What you need to do:
Take every line containing "exact" out of the records.

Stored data

----------------------------------------

Lemma GET_single_liquidatable_position_healthy_world :
  exists record s',
    GET healthy_world (initial_state tt) =
      (Ok {| body := ResultBody [record]; http_status := 200 |}, s')
    /\ position record = the_position
    /\ debt record = "500"
    /\ floorPrice record = "250"
    /\ joined_on "7" [other_nft; the_nft] (nftData record)
    /\ where_of record =
         {| Liquidation.k_addressIP :=
              or_default (match contract (nftData record) with
                          | Some c => address c
                          | None => None
                          end) "";
            Liquidation.k_tokenId := "7" |}
    /\ rows_with (where_of record) (table s') = [create_of record]
    /\ Liquidation.debt (create_of record) = "500"
    /\ Liquidation.floorPrice (create_of record) = "250".
Proof.
  apply (GET_single_liquidatable_position healthy_world (initial_state tt)
           the_position [other_nft; the_nft]
           (ok_response {| data := value {| positions := Some [the_position] |} |})
           (ok_response {| ownedNfts := value [other_nft; the_nft] |})
           tt tt tt tt);
    try reflexivity.
  - exact (NoDup_nil _).
  - exact accepts_in_healthy_world.
Defined.

(** Two records without NFT metadata, upserted last first: one row under
    ([''], ["7"]), with the values of the record taken last. *)
Lemma placeholder_records_share_a_row_orphans :
  upsertLiquidations last_first [orphan "1"; orphan "2"] (initial_state tt) =
    (Ok (map create_of [orphan "1"; orphan "2"]),
     {| world := tt; console := []; table := [create_of (orphan "1")];
        invocations := [[orphan "1"; orphan "2"]] |})
  /\ Liquidation.where_ (request_of (orphan "1"))
     = {| Liquidation.k_addressIP := ""; Liquidation.k_tokenId := token_of (orphan "1") |}
  /\ Liquidation.where_ (request_of (orphan "2"))
     = Liquidation.where_ (request_of (orphan "1"))
  /\ Liquidation.addressIP (Liquidation.create (request_of (orphan "1"))) = ""
  /\ Liquidation.addressIP (Liquidation.create (request_of (orphan "2"))) = ""
  /\ Ok (map create_of [orphan "1"; orphan "2"])
     = Ok (map create_of [orphan "1"; orphan "2"])
  /\ exists winner,
       In winner [orphan "1"; orphan "2"]
       /\ collateral_address winner = ""
       /\ token_of winner = token_of (orphan "1")
       /\ rows_with {| Liquidation.k_addressIP := "";
                       Liquidation.k_tokenId := token_of (orphan "1") |}
            [create_of (orphan "1")]
          = [create_of winner].
Proof.
  split; [vm_compute; reflexivity|].
  apply (placeholder_records_share_a_row last_first
           [orphan "1"; orphan "2"] (orphan "1") (orphan "2")
           (initial_state tt)
           {| world := tt; console := []; table := [create_of (orphan "1")];
              invocations := [[orphan "1"; orphan "2"]] |}
           (Ok (map create_of [orphan "1"; orphan "2"]))).
  - exact accepts_in_last_first.
  - exact (NoDup_nil _).
  - simpl. auto.
  - simpl. auto.
  - reflexivity.
  - reflexivity.
  - reflexivity.
  - vm_compute. reflexivity.
Defined.

End Witness.

(** ** The runtime model on known values *)

Module Checks.

Example split_position_id : split "-" "0xabc-7" = ["0xabc"; "7"].
Proof. reflexivity. Qed.

Example split_three_segments : split "-" "0xabc-7-1" = ["0xabc"; "7"; "1"].
Proof. reflexivity. Qed.

Example BigInt_decimal : BigInt (value "7") = Ok 7.
Proof. vm_compute. reflexivity. Qed.

Example BigInt_hexadecimal : BigInt (value " 0x1F ") = Ok 31.
Proof. vm_compute. reflexivity. Qed.

Example BigInt_empty : BigInt (value "") = Ok 0.
Proof. vm_compute. reflexivity. Qed.

Example BigInt_not_an_integer :
  BigInt (value "1e3") = Throw (SyntaxError "Cannot convert 1e3 to a BigInt").
Proof. vm_compute. reflexivity. Qed.

Example BigInt_undefined :
  BigInt undefined = Throw (TypeError "Cannot convert undefined to a BigInt").
Proof. reflexivity. Qed.

Example BigInt_null :
  BigInt null = Throw (TypeError "Cannot convert null to a BigInt").
Proof. reflexivity. Qed.

(** Division and multiplication agree with the binary64 operations of the
    Standard Library's [SpecFloat]. *)
Example Number_div_third :
  Number_div (Number_of_Z 1) (Number_of_Z 3)
  = SFdiv 53 1024 (Number_of_Z 1) (Number_of_Z 3).
Proof. vm_compute. reflexivity. Qed.

Example Number_div_subnormal :
  Number_div (S754_finite false 4503599627370496 (-1052)) (Number_of_Z (2 ^ 70 + 12345))
  = SFdiv 53 1024 (S754_finite false 4503599627370496 (-1052))
      (Number_of_Z (2 ^ 70 + 12345)).
Proof. vm_compute. reflexivity. Qed.

Example Number_div_underflow :
  Number_div (S754_finite false 1 (-1074)) (Number_of_Z 2) = S754_zero false
  /\ SFdiv 53 1024 (S754_finite false 1 (-1074)) (Number_of_Z 2) = S754_zero false.
Proof. split; vm_compute; reflexivity. Qed.

Example Number_mul_tenth :
  Number_mul (Number_div (Number_of_Z 1) (Number_of_Z 10)) (Number_of_Z 3)
  = SFmul 53 1024 (SFdiv 53 1024 (Number_of_Z 1) (Number_of_Z 10)) (Number_of_Z 3).
Proof. vm_compute. reflexivity. Qed.

Example Number_mul_overflow :
  Number_mul (Number_of_Z (2 ^ 1023)) (Number_of_Z 2) = S754_infinity false
  /\ SFmul 53 1024 (Number_of_Z (2 ^ 1023)) (Number_of_Z 2) = S754_infinity false.
Proof. split; vm_compute; reflexivity. Qed.

Example Number_of_Z_ties_to_even :
  Number_of_Z (2 ^ 53 + 1) = Number_of_Z (2 ^ 53)
  /\ Number_of_Z (2 ^ 53 + 3) = Number_of_Z (2 ^ 53 + 4)
  /\ Number_of_Z (2 ^ 53 + 1) = binary_normalize 53 1024 (2 ^ 53 + 1) 0 false.
Proof. repeat split; vm_compute; reflexivity. Qed.

Example toString_integer : Number_toString (Number_of_Z 250) = "250".
Proof. vm_compute. reflexivity. Qed.

Example toString_tenth :
  Number_toString (Number_div (Number_of_Z 1) (Number_of_Z 10)) = "0.1".
Proof. vm_compute. reflexivity. Qed.

Example toString_three_tenths :
  Number_toString
    (Number_mul (Number_div (Number_of_Z 1) (Number_of_Z 10)) (Number_of_Z 3))
  = "0.30000000000000004".
Proof. vm_compute. reflexivity. Qed.

Example toString_third :
  Number_toString (Number_div (Number_of_Z 1) (Number_of_Z 3)) = "0.3333333333333333".
Proof. vm_compute. reflexivity. Qed.

Example toString_negative :
  Number_toString (Number_div (Number_of_Z (-15)) (Number_of_Z 10)) = "-1.5".
Proof. vm_compute. reflexivity. Qed.

Example toString_large_integer :
  Number_toString (Number_of_Z (2 ^ 64)) = "18446744073709552000".
Proof. vm_compute. reflexivity. Qed.

Example toString_exponent : Number_toString (Number_of_Z (10 ^ 21)) = "1e+21".
Proof. vm_compute. reflexivity. Qed.

Example toString_small :
  Number_toString (Number_div (Number_of_Z 1) (Number_of_Z 10000000)) = "1e-7".
Proof. vm_compute. reflexivity. Qed.

Example toString_smallest : Number_toString (S754_finite false 1 (-1074)) = "5e-324".
Proof. vm_compute. reflexivity. Qed.

Example toString_largest :
  Number_toString (S754_finite false (2 ^ 53 - 1) 971) = "1.7976931348623157e+308".
Proof. vm_compute. reflexivity. Qed.

(** What is, and what is not, an unsigned decimal numeral. *)
Example decimal_value_of_a_fraction : decimal_value "123.456" = Some (123456 # 1000)%Q.
Proof. vm_compute. reflexivity. Qed.

Example decimal_value_with_an_exponent : decimal_value "1.5e-7" = Some (15 # 100000000)%Q.
Proof. vm_compute. reflexivity. Qed.

Example decimal_value_rejects_grouping :
  decimal_value "1,234.5" = None /\ decimal_value "1.234.567" = None
  /\ decimal_value "1 234" = None /\ decimal_value "" = None
  /\ decimal_value "NaN" = None /\ decimal_value "-1" = None.
Proof. repeat split; vm_compute; reflexivity. Qed.

(** The unguarded division: no borrow shares in the pool. *)
Example debt_of_an_empty_pool :
  calculateDebt
    {| id := Some "0xabc-7"; account := None;
       pool := {| oracle := "0x0rac1e"; loanAddress := None;
                  totalBorrowShares := Number_of_Z 0;
                  totalBorrowAssets := Number_of_Z 1000 |};
       tokenId := value "7"; bidder := None; borrowShares := Number_of_Z 0 |}
  = "NaN".
Proof. vm_compute. reflexivity. Qed.

Example debt_of_the_idle_position : calculateDebt Scenario.idle_position = "Infinity".
Proof. vm_compute. reflexivity. Qed.

Example debt_of_the_scenario : calculateDebt Scenario.the_position = "500".
Proof. vm_compute. reflexivity. Qed.

(** A database that rejects the upsert: the handler answers 500 after the
    call of [upsertLiquidations], and the table is left as it was. *)
Example GET_when_the_database_is_down :
  GET Scenario.database_down (initial_state tt) =
    (Ok {| body := ErrorBody "Failed to fetch positions" "Can't reach database server";
           http_status := 500 |},
     {| world := tt;
        console := [("Detailed error:", Error "Can't reach database server")];
        table := [];
        invocations := [[Scenario.the_record]] |}).
Proof. vm_compute. reflexivity. Qed.

(** The rows are returned in the order of the records, and stored in the
    order in which the database took the upserts. *)
Example upserts_taken_last_first :
  upsertLiquidations Scenario.last_first [Scenario.the_record; Scenario.other_record]
    (initial_state tt) =
    (Ok [create_of Scenario.the_record; create_of Scenario.other_record],
     {| world := tt; console := [];
        table := [create_of Scenario.other_record; create_of Scenario.the_record];
        invocations := [[Scenario.the_record; Scenario.other_record]] |}).
Proof. vm_compute. reflexivity. Qed.

End Checks.

(** ** The further properties on the scenarios *)

Module Coverage.
Import Scenario.

Lemma accepts_in_the_healthy_world : accepts_every_upsert healthy_world.
Proof. intros request w. reflexivity. Qed.


Lemma checkLiquidatableStatus_true_in_healthy_world :
  exists i poolId tokenId rest token,
    id the_position = Some i
    /\ split "-" i = poolId :: tokenId :: rest
    /\ StringToBigInt tokenId = Some token
    /\ unhealthyList healthy_world (Some poolId) token (world (initial_state tt))
       = (Ok true, world (initial_state tt))
    /\ console (initial_state tt) = console (initial_state tt).
Proof.
  apply (checkLiquidatableStatus_true_comes_from_the_contract healthy_world
           the_position (initial_state tt) (initial_state tt)).
  vm_compute. reflexivity.
Defined.

Lemma visit_reads_id_then_tokenId_in_pricing_world :
  exists record,
    visit pricing_world {| ownedNfts := value [other_nft; the_nft] |}
      mismatched_position (initial_state tt)
    = (Ok (Some record), initial_state tt)
    /\ position record = mismatched_position
    /\ isLiquidatableStatus record = true
    /\ floorPrice record = Number_toString (Number_of_BigInt 900)
    /\ debt record = calculateDebt mismatched_position
    /\ joined_on "9" [other_nft; the_nft] (nftData record).
Proof.
  apply (visit_reads_id_then_tokenId pricing_world
           {| ownedNfts := value [other_nft; the_nft] |} [other_nft; the_nft]
           mismatched_position (initial_state tt)
           "0xabc-7" "0xabc" "7" "9" [] 7 9 900 tt tt);
    vm_compute; reflexivity.
Defined.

----------------------------------------

Answer for this exercise:
  - exact (NoDup_nil _).
  - exact accepts_in_healthy_world.
  - exact accepts_in_last_first.
  - exact (NoDup_nil _).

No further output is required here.